Indian Journal of Urology
CASE REPORT
Year
: 2002  |  Volume : 19  |  Issue : 1  |  Page : 80--81

Renal cell carcinoma presenting as hypertension


Dharm Raj Singh, K Gaitonde, N Santoshi, N Patil, V Srinivas 
 Department of Urology and Uro-Oncology, P.D. Hinduja National Hospital, Mumbai, India

Correspondence Address:
V Srinivas
P.D. Hinduja National Hospital & Medical Research Centre, V.S. Marg, Mahim, Mumbai - 400 016
India

Abstract

A case of renal cell carcinoma presenting as hyperten­sion is described with a brief review of the literature. Iso­lated hypertension is a rare form of presentation and shows the potential of reversibility of hypertension after surgical extirpation of the tumour



How to cite this article:
Singh DR, Gaitonde K, Santoshi N, Patil N, Srinivas V. Renal cell carcinoma presenting as hypertension.Indian J Urol 2002;19:80-81


How to cite this URL:
Singh DR, Gaitonde K, Santoshi N, Patil N, Srinivas V. Renal cell carcinoma presenting as hypertension. Indian J Urol [serial online] 2002 [cited 2020 Nov 28 ];19:80-81
Available from: https://www.indianjurol.com/text.asp?2002/19/1/80/37396


Full Text

 Case Report



A 39-year-old male complained of headache and palpi­tation of a few weeks' duration. He was subsequently di­agnosed to have hypertension (BP=190/120 mmHg) at an outside hospital. He was put on amlodepine and a tranquilizer for blood pressure. Physical examinations in­cluding fundoscopy was essentially normal. His serum creatinine was 0.9 mg/dl and hemoglobin was 14.6 gm/dl. The urinalysis was normal. He continued to have high blood pressure (140/100 mmHg) despite the medication. He was subjected for further investigations to determine the aetiology of the hypertension. 24 hour urinary vanilly­mandelic acid was normal. Ultrasonography and CT scan of abdomen revealed a 4.5 cm well circumscribed, mixed density, enhancing mass confined to the left kidney with­out any lymph nodes or vascular thrombus. Metastatic work-up including liver function tests, chest x-ray and bone scan were normal. A clinical diagnosis of renal carcinoma was made and he was subjected to a left radical nephrec­tomy. The postoperative period was uneventful. His blood pressure became normal postoperatively and he did not require any antihypertensive medicine. The histopathol­ogy revealed stage I, grade III renal cell carcinoma (clear cell type). The patient is asymptomatic at 6 months of fol­low-up and his blood pressure is normal without any anti­hypertensive drugs.

 Comments



The incidence of renal cell carcinoma in United States is 2700 cases in a year. It constitutes 3% of adult cancer cases' of and 85% of all renal tumours. The common pre­senting symptoms are hematuria (60%), pain (40%) and abdominal mass (40%). This classical triad occurs in about 10% of cases. Although most of the patients present with one of the above symptoms, renal cell carcinoma can pro­duce a variety of para-neoplastic symptoms mimicking other illnesses like anemia, hypercalcemia, fever, hyper­tension, raised erythrocyte sedimentation rate (ESR), and Stauffer's syndrome. It may be due to the local effect of the tumor or due to secretion of hormonelike substances from the tumour.
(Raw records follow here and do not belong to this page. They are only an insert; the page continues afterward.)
Lemma insert_sorted_sorted (x : IPNetwork) (l : list IPNetwork) :
  StronglySorted lex_le l -> StronglySorted lex_le (insert_sorted x l).
Proof.
  induction 1 as [| y tl Hsorted IH Hall]; cbn [insert_sorted].
  - repeat constructor.
  - destruct (net_ltb y x) eqn:Hyx.
    + constructor; [exact IH |].
      apply insert_sorted_Forall; [| exact Hall].
      apply lex_lt_le. now apply net_ltb_lex_lt.
    + apply net_ltb_false_lex_le in Hyx.
      constructor; [now constructor |].
      constructor; [exact Hyx |].
      eapply Forall_impl; [| exact Hall].
      intros z Hz. eapply lex_le_trans; eassumption.
Qed.

Lemma sort_sorted (l : list IPNetwork) : StronglySorted lex_le (sort l).
Proof.
  induction l as [| x l IH]; cbn [sort fold_right].
  - constructor.
  - now apply insert_sorted_sorted.
Qed.

(** On a weakly sorted tail, [unique_from] leaves a strictly sorted list
    above the element it was started from. *)
Lemma unique_from_sorted (last : IPNetwork) (l : list IPNetwork) :
  StronglySorted lex_le l -> Forall (lex_le last) l ->
  StronglySorted lex_lt (unique_from last l)
  /\ Forall (lex_lt last) (unique_from last l).
Proof.
  intros Hsorted. revert last.
  induction Hsorted as [| y tl Hsorted IH Hall]; intros last Hlast;
    cbn [unique_from].
  - split; constructor.
  - inversion Hlast as [| ? ? Hly Hltl]; subst.
    destruct (net_eqb last y) eqn:Heq.
    + apply IH. exact Hltl.
    + destruct (IH y Hall) as [IHs IHf].
      assert (Hlt : lex_lt last y).
      { assert (last <> y) as Hne
          by (intros E; apply net_eqb_eq in E; congruence).
        unfold lex_le in Hly. unfold lex_lt.
        destruct last, y; cbn [network prefix] in *.
        destruct (Z.eq_dec prefix0 prefix1); [| lia].
        destruct (Z.eq_dec network0 network1); [| lia].
        subst. now contradiction Hne. }
      split; constructor; trivial.
      eapply Forall_impl; [| exact IHf].
      intros z Hz. unfold lex_lt in *. lia.
Qed.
Hypertension is reported in 14% to 35% of patients pre­senting with paraneoplastic syndrome. [1] Various mecha­nisms proposed for the etiology of hypertension in renal cell carcinoma are hyperreninemia, renal arteriovenous fistula, polycythemia, hypercalcemia, ureteral obstruction and elevated intracranial pressure secondary to cerebral metastasis. [2]

Hypertension as the only presenting symptom in renal cell carcinoma is rare. [1] In one study, almost all the pa­tients who had hypertension due to renal cell carcinoma also had one or more other symptoms. [3]
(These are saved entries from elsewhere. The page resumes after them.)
(** * Fibonacci heap (fheap.go): shallow embedding and verification

    The Go package keeps its entries in a pointer graph: circular doubly
    linked sibling rings, parent and child pointers.  The embedding keeps
    that graph: a store of entries addressed by pointers, a store of
    [FibHeap] objects, and the functions of fheap.go written as state
    transformers over both stores.  A nil dereference is the outcome
    [Panic]; the loops and the recursion of the source take a fuel
    argument and the outcome [OutOfFuel] says that the fuel was too small. *)

From Stdlib Require Import ZArith String FunctionalExtensionality.
From stdpp Require Import gmap list sorting functions.

Local Open Scope Z_scope.

(** ** Priorities

    [Priority] is a Go [float64].  The source only compares priorities
    ([<], [<=], [>]) and writes the constant [math.Inf(-1)], so the model
    keeps the order of the IEEE values: the finite values (as the integer
    rank they have in that order), the two infinities, and NaN, which
    compares false with everything. *)

Inductive float64 : Type :=
  | NaN
  | NInf
  | Fin (z : Z)
  | PInf.

#[global] Instance float64_eq_dec : EqDecision float64.
Proof. solve_decision. Defined.

(** [a < b] on float64. *)
Definition f_ltb (a b : float64) : bool :=
  match a, b with
  | NaN, _ | _, NaN => false
  | _, NInf => false
  | NInf, _ => true
  | PInf, _ => false
  | Fin x, Fin y => Z.ltb x y
  | Fin _, PInf => true
  end.

(** [a <= b] on float64. *)
Definition f_leb (a b : float64) : bool :=
  match a, b with
  | NaN, _ | _, NaN => false
  | NInf, _ => true
  | _, NInf => false
  | _, PInf => true
  | PInf, _ => false
  | Fin x, Fin y => Z.leb x y
  end.

(** [a > b] on float64. *)
Definition f_gtb (a b : float64) : bool := f_ltb b a.

(** [math.Inf(-1)]. *)
Definition math_Inf_neg : float64 := NInf.

(** ** Machine integers

    [degree] and [size] are Go [int]s: 64 bits, two's complement, and
    arithmetic that wraps around silently. *)

Definition int_lim : Z := 2 ^ 63.

Definition int_wrap (z : Z) : Z := (z + int_lim) mod (2 * int_lim) - int_lim.

Definition int_add (a b : Z) : Z := int_wrap (a + b).

Definition int_sub (a b : Z) : Z := int_wrap (a - b).

(** ** Entries, heaps and the two stores *)

(** A [*Entry]: [None] is nil. *)
Abbreviation ptr := (option nat).

(** A [*FibHeap]. *)
Abbreviation hptr := nat.

Record Entry : Type := mkEntry {
  degree : Z;
  marked : bool;
  next : ptr;
  prev : ptr;
  parent : ptr;
  child : ptr;
  Element : string;
  Priority : float64
}.

(** The fields [min] and [size] of the Go struct. *)
Record FibHeap : Type := mkFibHeap {
  heap_min : ptr;
  heap_size : Z
}.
This case highlights that rarely renal cell carcinoma is the sole cause of hypertension and this fact should be borne in mind while working up hypertensive patients. If diag­nosed early, the hypertension is reversible with surgery and the patient can avoid unnecessary medication. More importantly, the tumour is removed at a curable stage and the overall prognosis can be excellent.

References

1Moein MR, Dehghani VO. Hypertension : A rare presentation of renal cell carcinoma. J Urol 2000 (Dec); 164(6): 2019.
2Sufrin G, Chasan S. Golio A et al. Paraneoplastic and serologic syndromes of renal adenocarcinoma. Semin Urol 1997: 7 : 158­-171.
3Trifa M, Langer W, Hadj Slimane M et at. Renal cell adenocarci­norna : report of 64 cases. Ann Urol (Paris) 1997: 31: 117.